Elite Company: Medvedev Joins Federer, Nadal, Djokovic & Thiem In This Category

Take a look back at Medvedev’s career highlights to date, following his win over World No. 1 Novak Djokovic in Monte-Carlo

Daniil Medvedev has had a big week at the Rolex Monte-Carlo Masters.

On Friday, he upset World No. 1 and two-time champion Novak Djokovic to reach his first ATP Masters 1000 semi-final. A day earlier, he knocked out World No. 8 Stefanos Tsitsipas. It marks the first time Medvedev has posted back-to-back wins over Top 10 opponents.

Earlier this week, the 23-year-old Russian matched Roger Federer’s match wins total for the season, and he’s since taken the tour lead (21-6 record including his quarter-final win). Medvedev also joins the likes of Federer, Djokovic and Rafael Nadal at the top of another leaderboard: title leaders since 2018.

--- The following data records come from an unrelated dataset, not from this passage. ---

Definition set_window (c : CongestionController) (w : Z) (s : CongestionState) : CongestionController :=
  mkController (cc_config c) w (ssthresh c) s (bytes_in_flight c) (rtt c) (dup_ack_count c)
    (last_ack_seq c) (last_send c) (cc_stats c).
Definition set_ack (c : CongestionController) (dups seq : Z) : CongestionController :=
  mkController (cc_config c) (cwnd c) (ssthresh c) (cc_state c) (bytes_in_flight c) (rtt c) dups seq
    (last_send c) (cc_stats c).

(** The bookkeeping every acknowledgement does. *)
Definition count_ack (c : CongestionController) (acked : Z) (rtt_us : option Z) : CongestionController :=
  let st := cc_stats c in
  mkController (cc_config c) (cwnd c) (ssthresh c) (cc_state c) (Z.max 0 (bytes_in_flight c - acked))
    (match rtt_us with Some r => rtt_update (rtt c) r (rtt_alpha (cc_config c)) (rtt_beta (cc_config c)) | None => rtt c end)
    (dup_ack_count c) (last_ack_seq c) (last_send c)
    (mkCStats (cs_bytes_sent st) (u64_add (cs_bytes_acked st) acked) (timeout_losses st)
       (fast_retransmit_losses st) (slow_start_entries st) (fast_recovery_entries st)).
(* ===== verification/Secure.v ===== *)
(** * Secure transport (axiom-transport/src/secure.rs)

    The transport that puts signatures and session tokens over fragment-free datagrams:
    it composes the codec, the reliability manager, flow control, frame signatures and
    session tokens.  Socket results and clock readings are inputs, as in Reliability.v. *)

From stdpp Require Import base numbers list gmap strings sorting.
From S2P Require Import Prelude Types Codec Text Intent Fragment Reliability Crypto F32 Congestion Flow.

(** ** Data *)

Record TransportConfig := mkTransportConfig {
  mtu : Z; recv_buffer_size : Z; send_buffer_size : Z; read_timeout_ms : Z; write_timeout_ms : Z; reassembly_timeout_ms : Z;
  max_reassembly_buffers : Z
}.
Definition TransportConfig_default : TransportConfig := mkTransportConfig 1400 65536 65536 30000 5000 30000 1000.

Record SecureTransportConfig := mkSecureConfig {
  sc_transport : TransportConfig; sc_reliability : ReliabilityConfig; sc_flow : FlowConfig; default_trust_level : TrustLevel;
  session_ttl_ms : Z; verify_signatures : bool
}.
Definition SecureTransportConfig_default : SecureTransportConfig :=
  mkSecureConfig TransportConfig_default ReliabilityConfig_default FlowConfig_default Sig 3600000 true.

Record TransportStats := mkTransportStats {
  ts_frames_sent : Z; ts_frames_received : Z; ts_bytes_sent : Z; ts_bytes_received : Z; verification_failures : Z;
  retransmissions : Z; flow_pauses : Z
}.
Definition TransportStats_default : TransportStats := mkTransportStats 0 0 0 0 0 0 0.

(** The datagram read last is an argument of the turn that reads it; the signer holds the same
    key pair. *)
Record SecureTransport := mkSecure {
  st_config : SecureTransportConfig; st_bound : bool; st_keypair : Keypair; reliability : ReliabilityManager; flow : FlowManager;
  sessions : SessionManager; st_send_buffer : list Z; st_stats : TransportStats
}.

Definition st_set_bound (s : SecureTransport) (b : bool) : SecureTransport :=
  mkSecure (st_config s) b (st_keypair s) (reliability s) (flow s) (sessions s) (st_send_buffer s) (st_stats s).
Definition st_set_reliability (s : SecureTransport) (r : ReliabilityManager) : SecureTransport :=
  mkSecure (st_config s) (st_bound s) (st_keypair s) r (flow s) (sessions s) (st_send_buffer s) (st_stats s).
Definition st_set_flow (s : SecureTransport) (m : FlowManager) : SecureTransport :=
  mkSecure (st_config s) (st_bound s) (st_keypair s) (reliability s) m (sessions s) (st_send_buffer s) (st_stats s).
Definition st_set_sessions (s : SecureTransport) (m : SessionManager) : SecureTransport :=
  mkSecure (st_config s) (st_bound s) (st_keypair s) (reliability s) (flow s) m (st_send_buffer s) (st_stats s).
Definition st_set_buffer (s : SecureTransport) (b : list Z) : SecureTransport :=
  mkSecure (st_config s) (st_bound s) (st_keypair s) (reliability s) (flow s) (sessions s) b (st_stats s).
Definition st_set_stats (s : SecureTransport) (t : TransportStats) : SecureTransport :=
  mkSecure (st_config s) (st_bound s) (st_keypair s) (reliability s) (flow s) (sessions s) (st_send_buffer s) t.

Definition count_sent (t : TransportStats) (size : Z) : TransportStats :=
  mkTransportStats (u64_add (ts_frames_sent t) 1) (ts_frames_received t) (u64_add (ts_bytes_sent t) size) (ts_bytes_received t)
    (verification_failures t) (retransmissions t) (flow_pauses t).
Definition count_received (t : TransportStats) (size : Z) : TransportStats :=
  mkTransportStats (ts_frames_sent t) (u64_add (ts_frames_received t) 1) (ts_bytes_sent t) (u64_add (ts_bytes_received t) size)
    (verification_failures t) (retransmissions t) (flow_pauses t).
Definition count_failure (t : TransportStats) : TransportStats :=
  mkTransportStats (ts_frames_sent t) (ts_frames_received t) (ts_bytes_sent t) (ts_bytes_received t)
    (u64_add (verification_failures t) 1) (retransmissions t) (flow_pauses t).
Definition count_retransmissions (t : TransportStats) (n : Z) : TransportStats :=
  mkTransportStats (ts_frames_sent t) (ts_frames_received t) (ts_bytes_sent t) (ts_bytes_received t)
    (verification_failures t) (u64_add (retransmissions t) n) (flow_pauses t).
Definition count_pause (t : TransportStats) : TransportStats :=
  mkTransportStats (ts_frames_sent t) (ts_frames_received t) (ts_bytes_sent t) (ts_bytes_received t)
    (verification_failures t) (retransmissions t) (u64_add (flow_pauses t) 1).

(** The clock readings of a turn: the monotonic clock, the one of a clean-up of the
    duplicate memory, and the wall clock in milliseconds. *)
Record readings := mkReadings { rd_now : Z; rd_sweep : Z; rd_wall : Z }.

Definition set_sender (h : FrameHeader) (id : NodeId) : FrameHeader :=
  mkHeader (Types.version h) (frame_type h) (flags h) (trust_level h) (Types.priority h) (clock h) (intent_hash h) id.
Definition set_header (f : Frame) (h : FrameHeader) : Frame :=
  mkFrame h (trace_id f) (routing f) (fragment_info f) (payload_header f) (payload f) (auth f).

Section Transport.
Context `{Ed25519}.

Definition SecureTransport_new (now : Z) (c : SecureTransportConfig) (k : Keypair) : SecureTransport :=
  mkSecure c false k (ReliabilityManager_new now (sc_reliability c) (Keypair_node_id k)) (FlowManager_new (sc_flow c) (Keypair_node_id k))
    SessionManager_new (replicate (Z.to_nat (send_buffer_size (sc_transport c))) 0) TransportStats_default.

(** [bind] and [local_addr]; what the socket answers is an argument. *)
Definition st_bind (s : SecureTransport) (answer : SocketAddr + text) : SecureTransport * outcome TransportError SocketAddr :=
  match answer with inl a => (st_set_bound s true, Ok a) | inr e => (s, Err (TE_Io e)) end.
Definition st_local_addr (s : SecureTransport) (answer : SocketAddr + text) : outcome TransportError SocketAddr :=
  if negb (st_bound s) then Err TE_NotBound else match answer with inl a => Ok a | inr e => Err (TE_Io e) end.
Definition st_node_id (s : SecureTransport) : NodeId := Keypair_node_id (st_keypair s).

(** ** Sending *)

(** What [send] does to a frame before encoding it. *)
Definition sign_outgoing (s : SecureTransport) (f : Frame) : outcome TransportError Frame :=
  match trust_level (header f) with
  | Full | Sig =>
      match FrameSigner_sign (st_keypair s) (set_header f (set_sender (header f) (st_node_id s))) with
      | (_, Err EncodingFailed) => Err (TE_Io (str "Failed to sign frame"))
      | (f, _) => Ok f
      end
  | Compress => Ok (set_header f (set_sender (header f) (st_node_id s)))
  | Raw => Ok f
  end.

(** [sent] is the result of [send_to]. *)
Definition st_send (now : Z) (sent : option text) (s : SecureTransport) (f : Frame) (dest : SocketAddr) :
    SecureTransport * list datagram * outcome TransportError unit :=
  let '(m, room) := flow_can_send now (flow s) dest (wire_size f mod 2 ^ 32) in
  let s := st_set_flow s m in
  if negb room then (st_set_stats s (count_pause (st_stats s)), [], Err (TE_Io (str "Flow control: send blocked")))
  else
    match sign_outgoing s f with
    | Err e => (s, [], Err e)
    | Panic => (s, [], Panic)
    | Ok f =>
        match encode f (st_send_buffer s) with
        | Panic => (s, [], Panic)
        | Err e => (s, [], Err (TE_Codec e))
        | Ok (buf, size) =>
            let s := st_set_buffer s buf in
            if negb (st_bound s) then (s, [], Err TE_NotBound)
            else
              match sent with
              | Some e => (s, [], Err (TE_SendFailed e))
              | None =>
                  let data := take (Z.to_nat size) buf in
                  let s := st_set_stats s (count_sent (st_stats s) size) in
                  let s := st_set_flow s (flow_record_send now (flow s) dest (size mod 2 ^ 32) (Some (intent_hash (header f)))) in
                  match trace_id f with
                  | None => (s, [(data, dest)], Ok tt)
                  | Some _ =>
                      match track_frame now (reliability s) f data dest with
                      | Ok r => (st_set_reliability s r, [(data, dest)], Ok tt)
                      | Err e => (s, [(data, dest)], Err e)
                      | Panic => (s, [(data, dest)], Panic)
                      end
                  end
              end
        end
    end.

Definition st_send_reliable (now : Z) (fresh : TraceId) (sent : option text) (s : SecureTransport) (f : Frame) (dest : SocketAddr) :
    SecureTransport * list datagram * outcome TransportError TraceId :=
  let '(f, t) := assign_trace_id fresh f in
  let '(s, out, res) := st_send now sent s f dest in
  (s, out, match res with Ok _ => Ok t | Err e => Err e | Panic => Panic end).

Definition sign_control_frame (s : SecureTransport) (f : Frame) : Frame :=
  (FrameSigner_sign (st_keypair s) (set_header f (set_sender (with_trust_level (header f) Sig) (st_node_id s)))).1.

Definition send_flow_control (now : Z) (sent : option text) (s : SecureTransport) (dest : SocketAddr) :
    SecureTransport * list datagram * outcome TransportError unit :=
  let f := create_global_flow_frame (flow s) dest in
  st_send now sent s (set_header f (with_trust_level (header f) Sig)) dest.

Definition st_create_session `{Blake3} (now : Z) (s : SecureTransport) (peer : NodeId) (secret : list Z) : SecureTransport :=
  st_set_sessions s (create_session now (sessions s) peer secret (session_ttl_ms (st_config s))).1.

Definition pending_count (s : SecureTransport) : Z := pending_len (reliability s).

(** ** Receiving *)

Definition fail_verification (s : SecureTransport) : SecureTransport := st_set_stats s (count_failure (st_stats s)).

(** The check before anything else is done with a frame: whether to go on with it. *)
Definition verify_frame (wall : Z) (s : SecureTransport) (f : Frame) : SecureTransport * bool :=
  if negb (verify_signatures (st_config s)) then (s, true)
  else
    match trust_level (header f) with
    | Full | Sig =>
        match FrameVerifier_verify f with
        | Ok false => (fail_verification s, false)
        | _ => (s, true)
        end
    | Compress =>
        match auth f with
        | AuthToken t =>
            let '(m, ok) := verify_token wall (sessions s) (sender_id (header f)) t in
            let s := st_set_sessions s m in
            if ok then (s, true) else (fail_verification s, false)
        | _ => (s, true)
        end
    | Raw => (s, true)
    end.

(** A frame for the caller: it is counted, acknowledged when it has a trace identifier, and
    returned unless it was seen before.  Failing to encode or send the acknowledgement is ignored. *)
Definition st_regular (c : readings) (s : SecureTransport) (f : Frame) (size : Z) (addr : SocketAddr) :
    SecureTransport * list datagram * recv_result :=
  let s := st_set_stats s (count_received (st_stats s) size) in
  let s := st_set_flow s (flow_record_receive (rd_now c) (flow s) addr (size mod 2 ^ 32) (Some (intent_hash (header f)))) in
  match trace_id f with
  | None => (s, [], RReturn f addr)
  | Some t =>
      let '(r, dup) := is_duplicate (rd_now c) (rd_sweep c) (reliability s) addr t in
      let s := st_set_reliability s r in
      let res := if dup then RContinue else RReturn f addr in
      match encode (sign_control_frame s (create_ack_frame r t)) (st_send_buffer s) with
      | Ok (buf, size) => (st_set_buffer s buf, [(take (Z.to_nat size) buf, addr)], res)
      | Err _ => (s, [], res)
      | Panic => (s, [], RPanic)
      end
  end.

Definition st_dispatch (c : readings) (s : SecureTransport) (f : Frame) (size : Z) (addr : SocketAddr) :
    SecureTransport * list datagram * recv_result :=
  match frame_type (header f) with
  | FAck =>
      match AckPayload_decode (payload f) with
      | Ok (Some ack) => (st_set_reliability s (process_ack (reliability s) addr ack).1, [], RContinue)
      | Ok None => (s, [], RContinue)
      | _ => (s, [], RPanic)
      end
  | FNack =>
      match NackPayload_decode (payload f) with
      | Ok (Some nack) =>
          let '(r, again) := process_nack (rd_now c) (reliability s) addr nack in
          (st_set_reliability s r, match again with Some p => [(pf_data p, pf_dest p)] | None => [] end, RContinue)
      | Ok None => (s, [], RContinue)
      | _ => (s, [], RPanic)
      end
  | FFlow =>
      match process_flow_frame (rd_now c) (flow s) f addr with
      | (m, Ok _) => (st_set_flow s m, [], RContinue)
      | (m, _) => (st_set_flow s m, [], RPanic)
      end
  | _ => st_regular c s f size addr
  end.

(** A datagram longer than the receive buffer is cut. *)
Definition received_bytes (s : SecureTransport) (data : list Z) : list Z :=
  take (Z.to_nat (recv_buffer_size (sc_transport (st_config s)))) data.
Definition below_floor (s : SecureTransport) (f : Frame) : bool :=
  TrustLevel_to_u8 (default_trust_level (st_config s)) <? TrustLevel_to_u8 (trust_level (header f)).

You May Also Like: Medvedev Upsets Djokovic In Monte-Carlo

Here’s a look at his career highlights to date:

1. He Has Won Four ATP Titles
Medvedev is one of only five players to have won four or more titles since the start of the 2018 season, joining Roger Federer (6), Rafael Nadal (5), Novak Djokovic (5) and Dominic Thiem (4).

Medvedev’s four titles have all come on hard courts:
2018 Sydney International, d. Alex de Minaur 16 64 75
2018 Winston-Salem Open, d. Steve Johnson 64 64
2018 Rakuten Japan Open Tennis Championships, d. Kei Nishikori 62 64
2019 Sofia Open, d. Marton Fucsovics 64 63

Read: Medvedev Cruises To Sofia Title

2. He Has The Most Hard Court Wins Since 2018
From the start of the 2018 season to the conclusion of the 2019 March Masters, Medvedev leads the tour in match wins on hard courts, with 55 to Federer’s 54. Here are the hard-court leaders during that 15-month period:

Player Hard Court W-L Hard-Court Titles
 Daniil Medvedev 55-21
 Roger Federer 54-10 5
 Stefanos Tsitsipas 46-25 2
 Alexander Zverev 45-17 2
 Novak Djokovic 44-9  4

Meanwhile, on clay, Medvedev’s four match wins this week are twice as many as he’d posted in his entire career entering Monte-Carlo. 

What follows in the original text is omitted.